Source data
⟨
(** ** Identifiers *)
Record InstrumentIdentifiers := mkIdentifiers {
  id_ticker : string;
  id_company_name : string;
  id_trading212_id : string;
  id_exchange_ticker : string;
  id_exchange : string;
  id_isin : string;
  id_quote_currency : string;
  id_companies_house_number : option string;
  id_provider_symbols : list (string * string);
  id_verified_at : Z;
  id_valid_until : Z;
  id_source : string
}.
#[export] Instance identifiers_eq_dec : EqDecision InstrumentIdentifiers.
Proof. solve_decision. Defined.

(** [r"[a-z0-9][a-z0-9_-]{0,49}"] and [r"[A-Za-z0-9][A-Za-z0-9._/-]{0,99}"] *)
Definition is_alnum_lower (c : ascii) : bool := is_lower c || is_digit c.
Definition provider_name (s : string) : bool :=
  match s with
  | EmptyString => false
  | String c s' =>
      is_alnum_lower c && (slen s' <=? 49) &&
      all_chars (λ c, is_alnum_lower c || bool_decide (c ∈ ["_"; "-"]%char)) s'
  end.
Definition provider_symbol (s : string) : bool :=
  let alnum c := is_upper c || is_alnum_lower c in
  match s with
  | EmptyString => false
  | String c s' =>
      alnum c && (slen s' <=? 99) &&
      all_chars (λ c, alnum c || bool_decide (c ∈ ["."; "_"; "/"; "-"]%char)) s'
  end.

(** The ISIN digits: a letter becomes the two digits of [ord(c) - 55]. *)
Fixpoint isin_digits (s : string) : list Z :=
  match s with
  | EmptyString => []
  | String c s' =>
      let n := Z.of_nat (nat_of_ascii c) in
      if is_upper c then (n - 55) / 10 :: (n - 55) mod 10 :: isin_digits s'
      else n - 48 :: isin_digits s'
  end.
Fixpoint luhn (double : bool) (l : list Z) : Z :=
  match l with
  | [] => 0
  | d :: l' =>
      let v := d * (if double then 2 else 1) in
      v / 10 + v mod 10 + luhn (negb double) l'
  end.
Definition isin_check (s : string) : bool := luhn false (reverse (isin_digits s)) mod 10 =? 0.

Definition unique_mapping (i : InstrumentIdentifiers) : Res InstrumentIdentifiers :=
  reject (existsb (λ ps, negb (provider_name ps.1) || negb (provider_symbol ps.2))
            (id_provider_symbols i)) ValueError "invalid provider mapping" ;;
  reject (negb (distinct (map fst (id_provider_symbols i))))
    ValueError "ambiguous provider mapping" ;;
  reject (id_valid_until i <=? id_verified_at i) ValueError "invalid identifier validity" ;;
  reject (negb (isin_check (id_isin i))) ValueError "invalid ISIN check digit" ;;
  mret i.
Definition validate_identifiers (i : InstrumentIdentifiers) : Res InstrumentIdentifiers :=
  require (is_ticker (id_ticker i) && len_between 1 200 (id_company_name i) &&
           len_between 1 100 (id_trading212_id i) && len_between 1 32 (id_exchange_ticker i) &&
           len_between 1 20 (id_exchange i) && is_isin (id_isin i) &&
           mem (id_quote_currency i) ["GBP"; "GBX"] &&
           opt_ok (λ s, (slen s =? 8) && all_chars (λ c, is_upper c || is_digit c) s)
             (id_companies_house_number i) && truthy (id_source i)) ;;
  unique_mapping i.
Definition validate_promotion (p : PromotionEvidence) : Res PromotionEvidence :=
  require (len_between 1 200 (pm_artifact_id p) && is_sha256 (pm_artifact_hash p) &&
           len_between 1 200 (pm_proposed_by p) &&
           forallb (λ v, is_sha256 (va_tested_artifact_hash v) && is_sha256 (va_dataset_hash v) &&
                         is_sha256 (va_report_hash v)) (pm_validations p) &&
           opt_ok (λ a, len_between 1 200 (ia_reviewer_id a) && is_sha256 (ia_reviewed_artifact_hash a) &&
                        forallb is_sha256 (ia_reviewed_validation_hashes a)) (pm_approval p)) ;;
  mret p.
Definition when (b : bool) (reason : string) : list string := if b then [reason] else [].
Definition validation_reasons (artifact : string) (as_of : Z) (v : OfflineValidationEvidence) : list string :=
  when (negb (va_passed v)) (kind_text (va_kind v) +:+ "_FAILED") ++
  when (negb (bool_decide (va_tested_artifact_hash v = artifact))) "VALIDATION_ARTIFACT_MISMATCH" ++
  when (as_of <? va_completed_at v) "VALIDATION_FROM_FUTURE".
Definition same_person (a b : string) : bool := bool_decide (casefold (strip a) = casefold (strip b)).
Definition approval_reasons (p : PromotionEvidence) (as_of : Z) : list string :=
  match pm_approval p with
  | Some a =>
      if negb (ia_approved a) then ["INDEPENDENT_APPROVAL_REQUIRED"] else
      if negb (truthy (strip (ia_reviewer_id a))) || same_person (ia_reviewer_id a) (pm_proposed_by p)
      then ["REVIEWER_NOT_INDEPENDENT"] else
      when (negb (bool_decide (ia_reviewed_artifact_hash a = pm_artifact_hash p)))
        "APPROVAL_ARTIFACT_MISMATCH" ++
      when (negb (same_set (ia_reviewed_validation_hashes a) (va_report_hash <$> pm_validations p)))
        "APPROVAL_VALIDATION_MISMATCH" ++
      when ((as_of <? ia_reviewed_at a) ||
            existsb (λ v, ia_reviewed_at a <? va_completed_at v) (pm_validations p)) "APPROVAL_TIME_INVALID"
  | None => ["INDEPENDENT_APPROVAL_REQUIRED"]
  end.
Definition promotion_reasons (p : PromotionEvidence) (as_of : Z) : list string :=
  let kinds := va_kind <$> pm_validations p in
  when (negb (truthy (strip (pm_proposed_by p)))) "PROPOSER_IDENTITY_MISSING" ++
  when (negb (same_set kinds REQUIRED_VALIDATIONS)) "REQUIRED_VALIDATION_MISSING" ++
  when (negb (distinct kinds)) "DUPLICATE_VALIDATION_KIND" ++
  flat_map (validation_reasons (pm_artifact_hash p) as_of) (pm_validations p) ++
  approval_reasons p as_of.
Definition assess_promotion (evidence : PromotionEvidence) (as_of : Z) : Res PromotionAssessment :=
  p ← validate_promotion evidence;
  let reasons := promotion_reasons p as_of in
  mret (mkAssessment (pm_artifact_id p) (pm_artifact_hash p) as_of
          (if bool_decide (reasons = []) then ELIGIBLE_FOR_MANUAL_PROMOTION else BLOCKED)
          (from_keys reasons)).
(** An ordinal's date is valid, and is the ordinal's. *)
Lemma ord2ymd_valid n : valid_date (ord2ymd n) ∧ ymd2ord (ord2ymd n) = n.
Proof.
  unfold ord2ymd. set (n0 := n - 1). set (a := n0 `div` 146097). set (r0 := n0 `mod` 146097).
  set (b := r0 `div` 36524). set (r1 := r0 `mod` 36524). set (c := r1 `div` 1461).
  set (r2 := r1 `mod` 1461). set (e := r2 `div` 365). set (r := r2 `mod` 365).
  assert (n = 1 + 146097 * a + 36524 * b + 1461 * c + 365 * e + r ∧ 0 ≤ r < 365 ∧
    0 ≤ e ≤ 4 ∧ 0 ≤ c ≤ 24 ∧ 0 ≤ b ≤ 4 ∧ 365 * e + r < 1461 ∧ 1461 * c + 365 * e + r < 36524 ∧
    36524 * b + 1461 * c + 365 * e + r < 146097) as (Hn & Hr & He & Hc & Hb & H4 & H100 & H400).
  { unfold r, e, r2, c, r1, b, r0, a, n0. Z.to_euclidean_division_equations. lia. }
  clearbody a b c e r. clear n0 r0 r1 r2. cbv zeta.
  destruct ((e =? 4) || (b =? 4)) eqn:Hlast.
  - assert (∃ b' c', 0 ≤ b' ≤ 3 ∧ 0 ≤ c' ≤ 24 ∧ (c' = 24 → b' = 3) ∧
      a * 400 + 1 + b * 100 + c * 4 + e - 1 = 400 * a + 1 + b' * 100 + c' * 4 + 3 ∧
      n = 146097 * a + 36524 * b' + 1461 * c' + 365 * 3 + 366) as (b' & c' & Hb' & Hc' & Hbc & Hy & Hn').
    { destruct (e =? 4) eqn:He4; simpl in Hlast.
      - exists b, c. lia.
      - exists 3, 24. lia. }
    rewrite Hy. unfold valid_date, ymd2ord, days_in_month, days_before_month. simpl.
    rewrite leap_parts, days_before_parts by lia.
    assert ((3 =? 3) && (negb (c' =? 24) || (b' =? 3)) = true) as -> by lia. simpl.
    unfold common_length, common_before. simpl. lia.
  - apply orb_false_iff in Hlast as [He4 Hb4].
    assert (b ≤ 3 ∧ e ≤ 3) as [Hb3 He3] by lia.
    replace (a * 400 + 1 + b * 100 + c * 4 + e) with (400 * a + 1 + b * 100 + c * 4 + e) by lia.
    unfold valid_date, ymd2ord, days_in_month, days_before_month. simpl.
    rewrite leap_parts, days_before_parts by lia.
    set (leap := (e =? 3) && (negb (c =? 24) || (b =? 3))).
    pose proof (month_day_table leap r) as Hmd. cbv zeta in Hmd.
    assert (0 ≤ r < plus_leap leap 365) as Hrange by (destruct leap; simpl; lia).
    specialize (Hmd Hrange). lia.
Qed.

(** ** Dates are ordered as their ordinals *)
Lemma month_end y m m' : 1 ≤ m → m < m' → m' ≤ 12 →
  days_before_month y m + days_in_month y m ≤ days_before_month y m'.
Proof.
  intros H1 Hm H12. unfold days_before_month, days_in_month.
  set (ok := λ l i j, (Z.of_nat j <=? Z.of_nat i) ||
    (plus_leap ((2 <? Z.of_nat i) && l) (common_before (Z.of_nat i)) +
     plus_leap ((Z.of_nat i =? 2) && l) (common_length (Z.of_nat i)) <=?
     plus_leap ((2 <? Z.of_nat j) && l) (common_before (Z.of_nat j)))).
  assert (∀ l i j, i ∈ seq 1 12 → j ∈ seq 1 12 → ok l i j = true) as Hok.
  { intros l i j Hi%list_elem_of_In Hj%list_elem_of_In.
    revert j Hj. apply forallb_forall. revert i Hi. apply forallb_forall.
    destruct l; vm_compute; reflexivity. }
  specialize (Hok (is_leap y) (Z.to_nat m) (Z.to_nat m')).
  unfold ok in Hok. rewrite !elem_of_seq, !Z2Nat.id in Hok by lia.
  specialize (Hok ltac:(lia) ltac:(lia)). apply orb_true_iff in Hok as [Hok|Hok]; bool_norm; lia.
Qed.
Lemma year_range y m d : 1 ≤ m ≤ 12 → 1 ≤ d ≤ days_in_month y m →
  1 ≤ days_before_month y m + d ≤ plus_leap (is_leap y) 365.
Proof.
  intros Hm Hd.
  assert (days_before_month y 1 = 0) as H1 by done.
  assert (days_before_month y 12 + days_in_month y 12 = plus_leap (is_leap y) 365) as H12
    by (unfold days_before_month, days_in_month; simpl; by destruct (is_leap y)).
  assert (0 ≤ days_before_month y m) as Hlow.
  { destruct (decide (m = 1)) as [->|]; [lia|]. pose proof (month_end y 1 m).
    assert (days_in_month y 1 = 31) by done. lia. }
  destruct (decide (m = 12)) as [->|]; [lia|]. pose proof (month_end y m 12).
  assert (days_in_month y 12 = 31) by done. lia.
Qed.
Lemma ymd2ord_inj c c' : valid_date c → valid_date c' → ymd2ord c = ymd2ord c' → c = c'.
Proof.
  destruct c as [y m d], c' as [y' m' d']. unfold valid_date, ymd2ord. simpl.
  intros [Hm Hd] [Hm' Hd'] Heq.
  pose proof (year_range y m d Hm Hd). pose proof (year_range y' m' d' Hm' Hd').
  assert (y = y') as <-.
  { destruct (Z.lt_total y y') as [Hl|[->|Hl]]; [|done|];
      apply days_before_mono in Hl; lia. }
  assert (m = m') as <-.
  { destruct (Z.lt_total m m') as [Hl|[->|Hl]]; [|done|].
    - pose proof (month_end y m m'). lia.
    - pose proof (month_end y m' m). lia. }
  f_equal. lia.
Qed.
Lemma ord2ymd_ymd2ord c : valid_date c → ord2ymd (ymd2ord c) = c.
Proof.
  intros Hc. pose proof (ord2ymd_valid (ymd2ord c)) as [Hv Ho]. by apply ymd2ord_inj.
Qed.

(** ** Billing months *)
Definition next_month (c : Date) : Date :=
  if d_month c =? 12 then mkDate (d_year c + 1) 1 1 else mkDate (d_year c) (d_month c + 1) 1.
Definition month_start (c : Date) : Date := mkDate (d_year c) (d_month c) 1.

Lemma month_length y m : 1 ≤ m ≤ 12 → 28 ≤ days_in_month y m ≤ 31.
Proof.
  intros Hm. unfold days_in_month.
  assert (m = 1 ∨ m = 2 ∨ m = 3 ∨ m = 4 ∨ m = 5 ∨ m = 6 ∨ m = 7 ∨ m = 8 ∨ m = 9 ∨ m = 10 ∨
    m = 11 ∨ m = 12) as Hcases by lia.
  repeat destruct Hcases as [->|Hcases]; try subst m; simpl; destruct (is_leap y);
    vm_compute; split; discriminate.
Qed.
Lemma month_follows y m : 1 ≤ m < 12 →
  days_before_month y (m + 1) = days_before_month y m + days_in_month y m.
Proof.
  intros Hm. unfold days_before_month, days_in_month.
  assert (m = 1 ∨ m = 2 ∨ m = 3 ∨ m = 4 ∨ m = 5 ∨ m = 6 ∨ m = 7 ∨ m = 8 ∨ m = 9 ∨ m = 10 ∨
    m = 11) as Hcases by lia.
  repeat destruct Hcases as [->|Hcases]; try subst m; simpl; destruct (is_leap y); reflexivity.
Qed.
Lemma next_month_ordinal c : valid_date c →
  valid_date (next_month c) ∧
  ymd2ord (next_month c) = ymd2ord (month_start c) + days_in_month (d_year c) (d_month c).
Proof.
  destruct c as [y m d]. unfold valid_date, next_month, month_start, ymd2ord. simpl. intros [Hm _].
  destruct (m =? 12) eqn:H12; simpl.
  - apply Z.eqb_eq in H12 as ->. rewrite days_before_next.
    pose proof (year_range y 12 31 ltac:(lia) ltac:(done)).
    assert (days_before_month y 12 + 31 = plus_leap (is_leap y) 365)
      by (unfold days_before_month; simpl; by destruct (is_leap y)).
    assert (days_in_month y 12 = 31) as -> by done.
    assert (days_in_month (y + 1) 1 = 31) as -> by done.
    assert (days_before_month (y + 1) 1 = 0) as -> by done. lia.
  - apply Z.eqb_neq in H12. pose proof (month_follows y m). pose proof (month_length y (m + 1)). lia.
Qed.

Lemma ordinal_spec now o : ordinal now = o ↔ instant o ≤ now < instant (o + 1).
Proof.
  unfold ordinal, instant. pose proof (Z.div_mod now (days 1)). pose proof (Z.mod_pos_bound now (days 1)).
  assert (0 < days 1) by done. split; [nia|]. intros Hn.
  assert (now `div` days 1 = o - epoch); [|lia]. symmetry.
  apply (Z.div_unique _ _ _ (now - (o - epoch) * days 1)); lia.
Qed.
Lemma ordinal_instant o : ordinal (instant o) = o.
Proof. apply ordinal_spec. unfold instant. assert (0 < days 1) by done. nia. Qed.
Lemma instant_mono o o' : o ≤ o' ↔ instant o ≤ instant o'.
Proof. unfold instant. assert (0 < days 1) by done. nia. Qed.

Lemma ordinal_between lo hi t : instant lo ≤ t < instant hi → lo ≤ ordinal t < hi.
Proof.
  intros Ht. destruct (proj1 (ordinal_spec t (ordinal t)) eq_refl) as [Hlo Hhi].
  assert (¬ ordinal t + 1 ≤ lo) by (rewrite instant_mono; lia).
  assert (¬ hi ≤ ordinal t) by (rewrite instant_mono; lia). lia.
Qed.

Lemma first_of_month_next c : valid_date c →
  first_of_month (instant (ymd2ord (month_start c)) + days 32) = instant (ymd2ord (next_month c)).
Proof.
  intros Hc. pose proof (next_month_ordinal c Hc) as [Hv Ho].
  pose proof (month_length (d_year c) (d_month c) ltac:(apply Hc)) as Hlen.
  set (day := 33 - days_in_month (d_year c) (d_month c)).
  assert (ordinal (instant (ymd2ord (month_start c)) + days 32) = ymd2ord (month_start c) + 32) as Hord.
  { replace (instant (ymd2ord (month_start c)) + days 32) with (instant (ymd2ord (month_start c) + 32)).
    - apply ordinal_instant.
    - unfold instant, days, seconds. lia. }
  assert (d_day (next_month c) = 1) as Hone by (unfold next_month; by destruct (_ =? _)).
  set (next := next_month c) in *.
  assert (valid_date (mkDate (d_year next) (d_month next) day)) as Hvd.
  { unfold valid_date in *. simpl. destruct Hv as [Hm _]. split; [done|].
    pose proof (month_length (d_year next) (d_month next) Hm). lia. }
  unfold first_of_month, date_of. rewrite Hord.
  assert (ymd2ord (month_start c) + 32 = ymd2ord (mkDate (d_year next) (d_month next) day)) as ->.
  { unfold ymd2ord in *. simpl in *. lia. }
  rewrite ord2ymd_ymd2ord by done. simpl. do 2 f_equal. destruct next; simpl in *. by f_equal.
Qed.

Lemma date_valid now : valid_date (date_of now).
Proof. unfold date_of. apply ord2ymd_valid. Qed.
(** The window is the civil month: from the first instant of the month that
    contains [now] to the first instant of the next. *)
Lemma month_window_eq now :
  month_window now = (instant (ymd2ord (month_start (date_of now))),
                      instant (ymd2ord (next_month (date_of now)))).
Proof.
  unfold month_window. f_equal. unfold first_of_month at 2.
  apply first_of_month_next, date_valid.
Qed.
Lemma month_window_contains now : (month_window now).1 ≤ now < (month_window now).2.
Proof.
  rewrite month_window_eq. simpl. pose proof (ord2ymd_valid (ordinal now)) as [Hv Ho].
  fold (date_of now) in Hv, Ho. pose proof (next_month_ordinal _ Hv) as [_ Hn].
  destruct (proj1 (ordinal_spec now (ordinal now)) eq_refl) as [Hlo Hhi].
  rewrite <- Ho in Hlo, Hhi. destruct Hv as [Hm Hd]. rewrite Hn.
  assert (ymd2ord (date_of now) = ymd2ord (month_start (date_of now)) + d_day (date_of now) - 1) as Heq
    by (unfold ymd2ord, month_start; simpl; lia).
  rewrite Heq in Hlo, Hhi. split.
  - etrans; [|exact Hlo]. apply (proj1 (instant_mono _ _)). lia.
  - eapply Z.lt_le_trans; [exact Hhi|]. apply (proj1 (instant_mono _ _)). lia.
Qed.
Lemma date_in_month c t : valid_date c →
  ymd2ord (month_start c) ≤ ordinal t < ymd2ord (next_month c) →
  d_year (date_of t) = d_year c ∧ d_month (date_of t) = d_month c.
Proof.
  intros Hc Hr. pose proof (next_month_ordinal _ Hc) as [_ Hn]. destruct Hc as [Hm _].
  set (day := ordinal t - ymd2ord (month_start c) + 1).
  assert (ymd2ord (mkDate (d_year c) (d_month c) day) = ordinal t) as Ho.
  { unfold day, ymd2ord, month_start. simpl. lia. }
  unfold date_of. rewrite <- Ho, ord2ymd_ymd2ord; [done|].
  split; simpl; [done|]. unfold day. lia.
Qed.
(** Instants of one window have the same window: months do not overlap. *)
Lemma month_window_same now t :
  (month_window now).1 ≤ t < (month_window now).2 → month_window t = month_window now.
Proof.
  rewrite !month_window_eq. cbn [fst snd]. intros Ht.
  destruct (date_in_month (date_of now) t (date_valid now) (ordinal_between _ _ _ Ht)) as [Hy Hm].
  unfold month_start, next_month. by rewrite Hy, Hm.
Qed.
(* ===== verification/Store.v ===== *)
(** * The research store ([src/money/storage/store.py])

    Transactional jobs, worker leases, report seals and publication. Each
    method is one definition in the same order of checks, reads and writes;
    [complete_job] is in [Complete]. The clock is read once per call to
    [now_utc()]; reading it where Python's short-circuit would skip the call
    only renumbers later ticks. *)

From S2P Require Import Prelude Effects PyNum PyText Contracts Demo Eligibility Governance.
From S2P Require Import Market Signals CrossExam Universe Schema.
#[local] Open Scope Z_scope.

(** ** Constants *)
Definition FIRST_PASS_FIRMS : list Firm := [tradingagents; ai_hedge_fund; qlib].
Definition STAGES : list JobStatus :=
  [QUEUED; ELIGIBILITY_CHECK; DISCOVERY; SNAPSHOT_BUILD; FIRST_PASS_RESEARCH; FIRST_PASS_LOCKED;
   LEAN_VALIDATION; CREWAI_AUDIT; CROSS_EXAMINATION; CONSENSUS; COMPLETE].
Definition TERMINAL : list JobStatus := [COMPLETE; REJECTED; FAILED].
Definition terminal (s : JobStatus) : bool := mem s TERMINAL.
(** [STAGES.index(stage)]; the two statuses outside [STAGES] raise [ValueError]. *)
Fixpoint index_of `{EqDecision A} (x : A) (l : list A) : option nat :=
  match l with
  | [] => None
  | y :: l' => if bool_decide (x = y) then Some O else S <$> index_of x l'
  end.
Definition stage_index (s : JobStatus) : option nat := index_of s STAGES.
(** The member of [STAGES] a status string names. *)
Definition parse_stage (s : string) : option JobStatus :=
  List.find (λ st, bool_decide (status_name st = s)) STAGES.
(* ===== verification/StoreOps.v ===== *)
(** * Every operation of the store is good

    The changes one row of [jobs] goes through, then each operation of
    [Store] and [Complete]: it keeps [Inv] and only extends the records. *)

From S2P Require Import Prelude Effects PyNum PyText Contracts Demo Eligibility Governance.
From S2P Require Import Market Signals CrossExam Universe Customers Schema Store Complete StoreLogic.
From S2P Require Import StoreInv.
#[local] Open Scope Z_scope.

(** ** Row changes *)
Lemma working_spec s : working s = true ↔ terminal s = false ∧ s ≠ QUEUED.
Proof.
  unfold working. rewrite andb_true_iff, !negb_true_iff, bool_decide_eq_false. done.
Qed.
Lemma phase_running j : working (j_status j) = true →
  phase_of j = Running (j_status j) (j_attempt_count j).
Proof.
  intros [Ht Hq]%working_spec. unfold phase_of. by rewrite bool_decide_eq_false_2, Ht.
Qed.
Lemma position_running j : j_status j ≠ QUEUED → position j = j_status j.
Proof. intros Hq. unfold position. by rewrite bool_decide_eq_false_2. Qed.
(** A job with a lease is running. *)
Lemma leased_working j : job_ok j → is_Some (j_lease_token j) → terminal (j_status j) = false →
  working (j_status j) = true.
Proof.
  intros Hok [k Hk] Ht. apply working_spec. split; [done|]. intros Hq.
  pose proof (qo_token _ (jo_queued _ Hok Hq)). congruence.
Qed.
⟩
» **WHAT THE TASK REQUIRES**: What is asked for is an exact copy of the lines above from the one containing "rewrite Heq in Hlo, Hhi. split." through the one containing "intros Hc Hr.", and only those.

» **RESULT OF THE EXERCISE**:
  rewrite Heq in Hlo, Hhi. split.
  - etrans; [|exact Hlo]. apply (proj1 (instant_mono _ _)). lia.
  - eapply Z.lt_le_trans; [exact Hhi|]. apply (proj1 (instant_mono _ _)). lia.
Qed.
Lemma date_in_month c t : valid_date c →
  ymd2ord (month_start c) ≤ ordinal t < ymd2ord (next_month c) →
  d_year (date_of t) = d_year c ∧ d_month (date_of t) = d_month c.
Proof.
  intros Hc Hr. pose proof (next_month_ordinal _ Hc) as [_ Hn]. destruct Hc as [Hm _].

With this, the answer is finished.